Entries supplied START
(** Opening and checking the input file. *)
Definition open_input (io_driver : file_handle_callbacks W)
    (n : dims) (exact : bool) (input_file : string) : M W Z :=
  let* ok := open io_driver in_fh input_file true false false in
  if negb ok then exit_errno rt err_open_input else
  let* finfo := stat io_driver in_fh in
  match finfo with
  | None => exit_errno rt err_stat_input
  | Some st_size =>
    let l := umul (umul (umul SIZEOF_DOUBLE (n0 n)) (n1 n)) (n2 n) in
    let* _ := check_size st_size l exact err_input_too_small err_input_too_large in
    ret l
  end.

(** "Try to create the output file"; when that fails with [EEXIST],
    open it without asking to create it and check its size. *)
Definition open_output (io_driver : file_handle_callbacks W)
    (n : dims) (exact : bool) (l : Z) (output_file : string) : M W unit :=
  let* ok := open io_driver out_fh output_file false true false in
  if ok then ret tt
  else λ w,
    if errno rt w =? EEXIST then
      (let* ok := open io_driver out_fh output_file false false false in
       if negb ok then exit_errno rt err_open_output else
       let* finfo := stat io_driver out_fh in
       match finfo with
       | None => exit_errno rt err_stat_output
       | Some st_size =>
         check_size st_size l exact err_output_too_small err_output_too_large
       end) w
    else exit_errno rt err_create_output w.

Definition main (o : options) : M W unit :=
  let n := opt_n o in
  let io_driver := io_driver_callbacks (use_io_driver o) in
  (* Validate all dimensions provided *)
  if (n0 n =? 0) || (n1 n =? 0) || (n2 n =? 0) then exit err_dimension EINVAL else
  (* Validate input file name provided *)
  match input_file o with
  | None => exit err_no_input_name EINVAL
  | Some input_file =>
    (* Initialize the input file? *)
    let* _ :=
      if should_init_input o then
        let* _ := initialise io_driver (use_algorithm o) n input_file in
        match output_file o with
        | None => exit init_only 0
        | Some _ => ret tt
        end
      else ret tt in
    (* Validate output file name provided *)
    match output_file o with
    | None => exit err_no_output_name EINVAL
    | Some output_file =>
      let* l := open_input io_driver n (should_use_exact_dims o) input_file in
      let* _ := open_output io_driver n (should_use_exact_dims o) l output_file in
      let* _ := convert io_driver rt (use_algorithm o) n in
      let* _ := close io_driver out_fh in
      close io_driver in_fh
    end
  end.

End Main.

(** ** Regular files and the two drivers *)

Module Posix.

(** What a descriptor or a [FILE] refers to. *)
Record open_file : Type := OpenFile {
  of_path : string;
  of_pos : Z;
  of_writable : bool }.

(** The files by path, [errno], and the two handles of [main]
    ([None]: not open).  A path is taken for the file: two paths are two
    files, so that links and the several spellings of one path are left
    out. *)
Record world : Type := World {
  fs : gmap string (list byte);
  last_errno : Z;
  in_handle : option open_file;
  out_handle : option open_file }.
Entries supplied END
Problem: Please give the listing above once more, word for word.

Solution to the exercise:
(** Opening and checking the input file. *)
Definition open_input (io_driver : file_handle_callbacks W)
    (n : dims) (exact : bool) (input_file : string) : M W Z :=
  let* ok := open io_driver in_fh input_file true false false in
  if negb ok then exit_errno rt err_open_input else
  let* finfo := stat io_driver in_fh in
  match finfo with
  | None => exit_errno rt err_stat_input
  | Some st_size =>
    let l := umul (umul (umul SIZEOF_DOUBLE (n0 n)) (n1 n)) (n2 n) in
    let* _ := check_size st_size l exact err_input_too_small err_input_too_large in
    ret l
  end.

(** "Try to create the output file"; when that fails with [EEXIST],
    open it without asking to create it and check its size. *)
Definition open_output (io_driver : file_handle_callbacks W)
    (n : dims) (exact : bool) (l : Z) (output_file : string) : M W unit :=
  let* ok := open io_driver out_fh output_file false true false in
  if ok then ret tt
  else λ w,
    if errno rt w =? EEXIST then
      (let* ok := open io_driver out_fh output_file false false false in
       if negb ok then exit_errno rt err_open_output else
       let* finfo := stat io_driver out_fh in
       match finfo with
       | None => exit_errno rt err_stat_output
       | Some st_size =>
         check_size st_size l exact err_output_too_small err_output_too_large
       end) w
    else exit_errno rt err_create_output w.

Definition main (o : options) : M W unit :=
  let n := opt_n o in
  let io_driver := io_driver_callbacks (use_io_driver o) in
  (* Validate all dimensions provided *)
  if (n0 n =? 0) || (n1 n =? 0) || (n2 n =? 0) then exit err_dimension EINVAL else
  (* Validate input file name provided *)
  match input_file o with
  | None => exit err_no_input_name EINVAL
  | Some input_file =>
    (* Initialize the input file? *)
    let* _ :=
      if should_init_input o then
        let* _ := initialise io_driver (use_algorithm o) n input_file in
        match output_file o with
        | None => exit init_only 0
        | Some _ => ret tt
        end
      else ret tt in
    (* Validate output file name provided *)
    match output_file o with
    | None => exit err_no_output_name EINVAL
    | Some output_file =>
      let* l := open_input io_driver n (should_use_exact_dims o) input_file in
      let* _ := open_output io_driver n (should_use_exact_dims o) l output_file in
      let* _ := convert io_driver rt (use_algorithm o) n in
      let* _ := close io_driver out_fh in
      close io_driver in_fh
    end
  end.

End Main.

(** ** Regular files and the two drivers *)

Module Posix.

(** What a descriptor or a [FILE] refers to. *)
Record open_file : Type := OpenFile {
  of_path : string;
  of_pos : Z;
  of_writable : bool }.

(** The files by path, [errno], and the two handles of [main]
    ([None]: not open).  A path is taken for the file: two paths are two
    files, so that links and the several spellings of one path are left
    out. *)
Record world : Type := World {
  fs : gmap string (list byte);
  last_errno : Z;
  in_handle : option open_file;
  out_handle : option open_file }.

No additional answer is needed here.